**Task to complete:**
Below are some entries. Copy each line in them that holds "land".

Saved entries:

(** * Hack Academy bot: payment webhook and subscription administration

    A shallow embedding of [webhook_server.py] (signature check, webhook
    handler, activation), of [bot_manager.py] (extend, revoke, cleanup)
    and of the scheduling part of [telegram_bot.py], with the statements
    the specification makes about them.

    Conventions of the embedding.
    - A Python [str] is a [string], read as the bytes of its UTF-8
      encoding, so [s.encode()] yields the characters of [s] as bytes.
      Request bodies are taken to be valid UTF-8.
    - A [datetime] is an integer number of microseconds; the ISO text the
      code stores ([isoformat()]) is represented by the datetime it
      encodes, and [$lt] on two such texts by [<] on the datetimes (for
      naive datetimes the ISO text orders like the instant).  The number
      is counted from 1970-01-01; a [datetime] lies between year 1 and
      year 9999, and date arithmetic on a number of days given by the
      operator raises [OverflowError] outside ([extend_subscription]).
      The readings of the clock are instants of the present, so the
      thirty days the code adds to a reading stay in range.
    - JSON values of a callback are scalars: null, booleans, integers and
      strings.
    - The clock, the Telegram API and the MongoDB server are external: an
      environment gives the reading of each [datetime.now()], and tells
      for each Telegram call and each MongoDB operation whether it
      answers or raises. *)

From Stdlib Require Import ZArith String Ascii List Bool Lia DecimalString DecimalZ.
From stdpp Require Import base option list strings gmap.

Import ListNotations.
Local Open Scope string_scope.
Local Open Scope list_scope.
Local Open Scope Z_scope.

(** ** HMAC-SHA512 ([hmac.new(key, msg, hashlib.sha512).hexdigest()]) *)

Module SHA512.

Definition mask64 : Z := 0xffffffffffffffff.
Definition add64 (a b : Z) : Z := Z.land (a + b) mask64.
Definition rotr (n x : Z) : Z :=
  Z.lor (Z.shiftr x n) (Z.land (Z.shiftl x (64 - n)) mask64).
Definition not64 (x : Z) : Z := Z.lxor x mask64.

Definition Ch (x y z : Z) : Z := Z.lxor (Z.land x y) (Z.land (not64 x) z).
Definition Maj (x y z : Z) : Z :=
  Z.lxor (Z.lxor (Z.land x y) (Z.land x z)) (Z.land y z).
Definition Sigma0 (x : Z) : Z := Z.lxor (Z.lxor (rotr 28 x) (rotr 34 x)) (rotr 39 x).
Definition Sigma1 (x : Z) : Z := Z.lxor (Z.lxor (rotr 14 x) (rotr 18 x)) (rotr 41 x).
Definition sigma0 (x : Z) : Z := Z.lxor (Z.lxor (rotr 1 x) (rotr 8 x)) (Z.shiftr x 7).
Definition sigma1 (x : Z) : Z := Z.lxor (Z.lxor (rotr 19 x) (rotr 61 x)) (Z.shiftr x 6).

Definition K : list Z :=
  [ 0x428a2f98d728ae22; 0x7137449123ef65cd; 0xb5c0fbcfec4d3b2f; 0xe9b5dba58189dbbc;
    0x3956c25bf348b538; 0x59f111f1b605d019; 0x923f82a4af194f9b; 0xab1c5ed5da6d8118;
    0xd807aa98a3030242; 0x12835b0145706fbe; 0x243185be4ee4b28c; 0x550c7dc3d5ffb4e2;
    0x72be5d74f27b896f; 0x80deb1fe3b1696b1; 0x9bdc06a725c71235; 0xc19bf174cf692694;
    0xe49b69c19ef14ad2; 0xefbe4786384f25e3; 0x0fc19dc68b8cd5b5; 0x240ca1cc77ac9c65;
    0x2de92c6f592b0275; 0x4a7484aa6ea6e483; 0x5cb0a9dcbd41fbd4; 0x76f988da831153b5;
    0x983e5152ee66dfab; 0xa831c66d2db43210; 0xb00327c898fb213f; 0xbf597fc7beef0ee4;
    0xc6e00bf33da88fc2; 0xd5a79147930aa725; 0x06ca6351e003826f; 0x142929670a0e6e70;
    0x27b70a8546d22ffc; 0x2e1b21385c26c926; 0x4d2c6dfc5ac42aed; 0x53380d139d95b3df;
    0x650a73548baf63de; 0x766a0abb3c77b2a8; 0x81c2c92e47edaee6; 0x92722c851482353b;
    0xa2bfe8a14cf10364; 0xa81a664bbc423001; 0xc24b8b70d0f89791; 0xc76c51a30654be30;
    0xd192e819d6ef5218; 0xd69906245565a910; 0xf40e35855771202a; 0x106aa07032bbd1b8;
    0x19a4c116b8d2d0c8; 0x1e376c085141ab53; 0x2748774cdf8eeb99; 0x34b0bcb5e19b48a8;
    0x391c0cb3c5c95a63; 0x4ed8aa4ae3418acb; 0x5b9cca4f7763e373; 0x682e6ff3d6b2b8a3;
    0x748f82ee5defb2fc; 0x78a5636f43172f60; 0x84c87814a1f0ab72; 0x8cc702081a6439ec;
    0x90befffa23631e28; 0xa4506cebde82bde9; 0xbef9a3f7b2c67915; 0xc67178f2e372532b;
    0xca273eceea26619c; 0xd186b8c721c0c207; 0xeada7dd6cde0eb1e; 0xf57d4f7fee6ed178;
    0x06f067aa72176fba; 0x0a637dc5a2c898a6; 0x113f9804bef90dae; 0x1b710b35131c471b;
    0x28db77f523047d84; 0x32caab7b40c72493; 0x3c9ebe0a15c9bebc; 0x431d67c49c100d4c;
    0x4cc5d4becb3e42b6; 0x597f299cfc657e2a; 0x5fcb6fab3ad6faec; 0x6c44198c4a475817 ].

Definition H0 : list Z :=
  [ 0x6a09e667f3bcc908; 0xbb67ae8584caa73b; 0x3c6ef372fe94f82b; 0xa54ff53a5f1d36f1;
    0x510e527fade682d1; 0x9b05688c2b3e6c1f; 0x1f83d9abfb41bd6b; 0x5be0cd19137e2179 ].

(** Big-endian conversions between a word and its bytes. *)
Definition be_word (bs : list Z) : Z := fold_left (fun acc b => acc * 256 + b) bs 0.

Fixpoint be_bytes (n : nat) (x : Z) : list Z :=
  match n with
  | O => []
  | S m => be_bytes m (Z.shiftr x 8) ++ [Z.land x 255]
  end.

(** Padding: a one bit, zeros, and the bit length on 128 bits. *)
Definition pad (msg : list Z) : list Z :=
  let len := Z.of_nat (length msg) in
  msg ++ [128] ++ repeat 0 (Z.to_nat ((- (len + 17)) mod 128)) ++ be_bytes 16 (8 * len).

Fixpoint chunks (n : nat) (size : nat) (l : list Z) : list (list Z) :=
  match n with
  | O => []
  | S m => firstn size l :: chunks m size (skipn size l)
  end.

(** Message schedule; [rw] holds the words computed so far, last first. *)
Fixpoint extend (n : nat) (rw : list Z) : list Z :=
  match n with
  | O => rw
  | S m =>
      let w := add64 (add64 (sigma1 (nth 1 rw 0)) (nth 6 rw 0))
                     (add64 (sigma0 (nth 14 rw 0)) (nth 15 rw 0)) in
      extend m (w :: rw)
  end.

Definition schedule (block : list Z) : list Z :=
  rev (extend 64 (rev (map be_word (chunks 16 8 block)))).

Record regs := Regs { ra : Z; rb : Z; rc : Z; rd : Z; re : Z; rf : Z; rg : Z; rh : Z }.

Definition round (s : regs) (kw : Z * Z) : regs :=
  let t1 := add64 (add64 (add64 (rh s) (Sigma1 (re s)))
                         (add64 (Ch (re s) (rf s) (rg s)) (fst kw))) (snd kw) in
  let t2 := add64 (Sigma0 (ra s)) (Maj (ra s) (rb s) (rc s)) in
  Regs (add64 t1 t2) (ra s) (rb s) (rc s) (add64 (rd s) t1) (re s) (rf s) (rg s).

Definition compress (h : regs) (block : list Z) : regs :=
  let s := fold_left round (combine K (schedule block)) h in
  Regs (add64 (ra h) (ra s)) (add64 (rb h) (rb s)) (add64 (rc h) (rc s))
       (add64 (rd h) (rd s)) (add64 (re h) (re s)) (add64 (rf h) (rf s))
       (add64 (rg h) (rg s)) (add64 (rh h) (rh s)).

Definition init : regs :=
  Regs (nth 0 H0 0) (nth 1 H0 0) (nth 2 H0 0) (nth 3 H0 0)
       (nth 4 H0 0) (nth 5 H0 0) (nth 6 H0 0) (nth 7 H0 0).

Definition digest (msg : list Z) : list Z :=
  let p := pad msg in
  let s := fold_left compress (chunks (length p / 128) 128 p) init in
  flat_map (be_bytes 8) [ra s; rb s; rc s; rd s; re s; rf s; rg s; rh s].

**Solution to this exercise:**
Definition add64 (a b : Z) : Z := Z.land (a + b) mask64.
  Z.lor (Z.shiftr x n) (Z.land (Z.shiftl x (64 - n)) mask64).
Definition Ch (x y z : Z) : Z := Z.lxor (Z.land x y) (Z.land (not64 x) z).
  Z.lxor (Z.lxor (Z.land x y) (Z.land x z)) (Z.land y z).
  | S m => be_bytes m (Z.shiftr x 8) ++ [Z.land x 255]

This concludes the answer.